The field workshop, which attracted current and newly minted stewards, was one of a continuing series sponsored by the Pittsburgh Parks Conservancy, the Nine Mile Run Watershed Association, Frick Environmental Center and Mount Washington Community Development Corp.
The volunteer group's task was to bolster a steep slope along a new trail with jute netting and horizontal logs set into cradles dug from the soft and slippery earth.
From a Norway maple that was cut down in the park on Friday, the volunteers cut twigs and branches and pegged logs in place using sawed branches. The logs act as water and sediment catchers and the jute snags what's on it and keeps it from sliding down hill.
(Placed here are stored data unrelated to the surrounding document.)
(* ===== verification/ForwarderFacts.v ===== *)
(** * Invariants of the forwarder

    What the proxy relies on in shard-common ([ShardLaws]), the invariant of
    its state ([world_ok]) and, operation by operation, that none of them
    panics and all of them keep it. *)

From S2P Require Import Prelude Common Chains BatchWriter RetryTee Coal Egress EgressFacts RateLimit SubtreeRoot Machine Forwarder Beef Coalesce Dispatch.

(** Documented behaviour of the imported packages: a decoder accepts only a
    datagram that holds the 92-byte header, a subtree payload's own header
    covers its node count field, group indices and the XXH64 flow
    hash are unsigned, a record's topic list is not empty. *)
Class ShardLaws `{ShardCommon} : Prop := {
  Decode_len raw f : Decode raw = Some f → f_version f = FrameVerV2 → HeaderSize ≤ Zlen raw;
  DecodeBlock_len raw f : DecodeBlock raw = Some f → HeaderSize ≤ Zlen raw;
  DecodeAnchor_len raw f : DecodeAnchor raw = Some f → HeaderSize ≤ Zlen raw;
  DecodeSubtreeData_len raw f : DecodeSubtreeData raw = Some f → HeaderSize ≤ Zlen raw;
  DecodeBEEF_len raw f : DecodeBEEF raw = Some f → HeaderSize ≤ Zlen raw;
  SubtreeHeader_covers : 24 ≤ SubtreeDataPayloadHeaderSize;
  GroupIndex_nonneg e id : 0 ≤ GroupIndex e id;
  PlaneGroupIndex_nonneg e id : 0 ≤ PlaneGroupIndex e id;
  seqhash_range ip g sub : 0 ≤ seqhash_Hash ip g sub < 2 ^ 64;
  Split_topics p o ts : SplitBEEFPayload p = Some (o, Some ts) → ts ≠ [] }.

(** ** Guarded reads

    The reads of a datagram that dispatch takes, with their values: each is
    behind a test of the length, so none is out of range. *)

(** The BSV magic, the record tag, and a header byte. *)
Definition framed (raw : bytes) : bool := (4 <=? Zlen raw) && (u32 (be_get (slice 0 4 raw)) =? MagicBSV).
Definition tagged (raw : bytes) : bool := (2 <=? Zlen raw) && (u16 (be_get (slice 0 2 raw)) =? BEEFRecordTag).
Definition has_byte (i : nat) (v : Z) (raw : bytes) : bool := bool_decide (raw !! i = Some v).

Lemma not_framed_some raw : not_framed raw = Some (negb (framed raw)).
Proof.
  unfold not_framed, framed. destruct (Z.ltb_spec (Zlen raw) 4); [by rewrite (proj2 (Z.leb_gt 4 _))|].
  rewrite u32_at_in by lia. by rewrite (proj2 (Z.leb_le 4 _)).
Qed.

Lemma record_tagged_some raw : record_tagged raw = Some (tagged raw).
Proof.
  unfold record_tagged, tagged. destruct (Z.leb_spec 2 (Zlen raw)); [|done]. by rewrite u16_at_in by lia.
Qed.

Lemma byte_is_some i v raw : byte_is i v raw = Some (has_byte i v raw).
Proof.
  unfold byte_is, has_byte. destruct (Z.ltb_spec (Z.of_nat i) (Zlen raw)) as [Hl|Hl]; unfold Zlen in Hl.
  - destruct (lookup_lt_is_Some_2 raw i ltac:(lia)) as [b ->]. cbn. f_equal. destruct (Z.eqb_spec b v) as [->|].
    + by rewrite bool_decide_eq_true_2.
    + rewrite bool_decide_eq_false_2; [done|congruence].
  - rewrite bool_decide_eq_false_2; [done|]. rewrite lookup_ge_None_2 by lia. done.
Qed.

Lemma privileged_label_some raw : is_Some (privileged_label raw).
Proof. unfold privileged_label. rewrite !byte_is_some. cbn. destruct (has_byte 6 FrameVerV4 raw); [|by eexists]. cbn. by eexists. Qed.

Lemma byte_at_has i v raw : Z.of_nat i < Zlen raw → has_byte i v raw = true ↔ byte_at i raw = v.
Proof.
  intros Hi. unfold has_byte, byte_at. rewrite bool_decide_eq_true. unfold Zlen in Hi.
  destruct (lookup_lt_is_Some_2 raw i) as [b E]; [lia|]. rewrite E, (nth_lookup_Some _ _ _ _ E). naive_solver.
Qed.

Lemma has_byte_ne i v v' raw : has_byte i v raw = true → v ≠ v' → has_byte i v' raw = false.
Proof. unfold has_byte. intros E%bool_decide_eq_true Hne. apply bool_decide_eq_false. congruence. Qed.

Lemma pow_refused_some `{ShardCommon} {RT : GoRuntime} (fw : Settings) bf : pow_refused fw bf =
  Some (s_requireBlockPoW fw && (bk_msgtype bf =? BlockMsgAnnounce) &&
    negb ((PowHeaderSize <=? Zlen (bk_payload bf)) &&
          CheckHeader (slice 0 (Z.to_nat PowHeaderSize) (bk_payload bf)) (s_powFloor fw))).
Proof.
  unfold pow_refused. destruct (s_requireBlockPoW fw && _); [|done]. cbn [andb].
  destruct (Z.ltb_spec (Zlen (bk_payload bf)) PowHeaderSize); [by rewrite (proj2 (Z.leb_gt _ _))|].
  rewrite subslice_guarded by (unfold PowHeaderSize in *; lia). by rewrite (proj2 (Z.leb_le _ _)).
Qed.

(** The pieces of a payload that is fragmented are in range. *)
Lemma frag_in_range_ok payload s i : 0 < s → 0 ≤ i < frag_count payload s → frag_in_range payload s i = true.
Proof.
  intros Hs [Hi Hk]. unfold frag_in_range, frag_bounds. cbn [fst snd].
  assert (i * s < Zlen payload).
  { unfold frag_count in Hk. assert (i + 1 ≤ (Zlen payload + s - 1) / s) by lia.
    assert ((i + 1) * s ≤ Zlen payload + s - 1); [|lia].
    etransitivity; [|apply (Z.mul_div_le (Zlen payload + s - 1) s); lia]. nia. }
  rewrite (proj2 (Z.leb_le 0 _)) by nia. destruct (Z.ltb_spec (Zlen payload) (i * s + s)); cbn [andb];
    rewrite !(proj2 (Z.leb_le _ _)) by lia; done.
Qed.
Lemma tails_match_all fw bf g raw src worker w e :
  world_ok fw w → w_egr w = Some e → 0 ≤ g → HeaderSize ≤ Zlen raw →
  ∃ w1 a w2, inline_tail fw bf g raw src worker w = Some ((), w1) ∧
    reserve_admission fw bf g raw src worker w = Some (a, w2) ∧ tails_match fw e a w w1 w2.
Proof.
  intros Hw He Hg Hl. unfold inline_tail, reserve_admission, fragmentBEEF, beefFragTotal, frag_total.
  destruct src as [src|].
  2: { destruct (whole_matches fw bf g raw (zeros 16) 0 0 worker w e Hw He Hg) as (wa & w1 & Ea & Eb & Hm).
       eexists w1, _, wa. split; [done|]. split; [|exact Hm]. unfold mbind, M_bind. by rewrite Ea. }
  cbv zeta. destruct (needs_frag fw (bf_payload bf)) eqn:En.
  - pose proof (needs_frag_pos _ _ En). rewrite (proj2 (Z.eqb_neq _ 0)) by lia. set (k := frag_count _ _). destruct (addrFor_eq fw g w Hg Hw) as (wa & Ea & _ & Ac & Ae & Av & Al & Aev).
    destruct (65535 <? k) eqn:Ek.
    + set (ev := EvPacketDropped "" worker "frag_overflow").
      exists (if s_rec fw then add_events [ev] w else w), None, (if s_rec fw then add_events [ev] wa else wa).
      unfold mbind, M_bind. rewrite Ea. unfold record, modify. destruct (s_rec fw); (split; [done|]; split; [done|]).
      all: split; simpl; rewrite ?app_nil_r; congruence.
    + destruct (frags_match fw bf g (addrToIPv6 src) worker w e k Hw He Hg En eq_refl ltac:(lia))
        as (wa' & w1 & Ea' & E1 & Hm). assert (wa' = wa) as -> by congruence.
      eexists w1, _, _. split; [|split; [|apply (Hm raw)]].
      * unfold mbind, M_bind, mret, M_ret in *. unfold record, modify in *. destruct (s_rec fw); exact E1.
      * unfold mbind, M_bind, mret, M_ret. rewrite Ea. reflexivity.
  - destruct (stamp_eq fw raw (addrToIPv6 src) g beefZeroIngredient w Hl Hw) as (r & c & Hs & Hok).
    destruct (addrFor_eq fw g w Hg Hw) as (wa & Ea & _ & Ac & Ae & Av & Al & Aev).
    destruct (whole_matches fw bf g r (addrToIPv6 src) (be_get (slice 40 48 r)) (be_get (slice 48 56 r)) worker
      (w <| w_chains := c |>) e Hok He Hg) as (wb & w1 & Eb & Em & Hm).
    destruct (addrFor_eq fw g _ Hg Hok) as (wb' & Eb' & _ & Bc & _ & Bv & Bl & Bev).
    assert (wb' = wb) as -> by congruence.
    eexists w1, _, (wa <| w_chains := c |>). split; [|split].
    + unfold mbind, M_bind. rewrite (Hs w) by done. exact Em.
    + unfold mbind, M_bind. rewrite Ea, (Hs wa) by done. reflexivity.
    + destruct Hm as [Mc Mv Ml Me Mq]. split; simpl in *; try congruence.
Qed.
In the spirit of the conservancy's effort to make their erosion control measures blend into the natural order, the group disguised their hourlong work by strewing forest detritus -- grapevines, leaves, bunches of twigs and small tree branches -- over the netting.
"The highest compliment you can pay a trail worker is, 'Gee, I didn't notice anything,' " said Josh Nard, program coordinator for the Student Conservation Association. In the summer, the SCA joins the conservancy's efforts by bringing its high-school volunteers into parks.
Mr. Dolney pointed out several gullies in the park in which SCA volunteers had placed logs in a step-down design to keep water from rushing headlong into the road below.
After the workers had tramped up and back several times carrying twigs, branches and logs, the base of the hillside looked like a huge chocolate fudge caramel sundae and everyone's boots were bulbous with mud. But the earth above "isn't going anywhere now," said Mr. Dolney. "How about a round of applause. That's wonderful."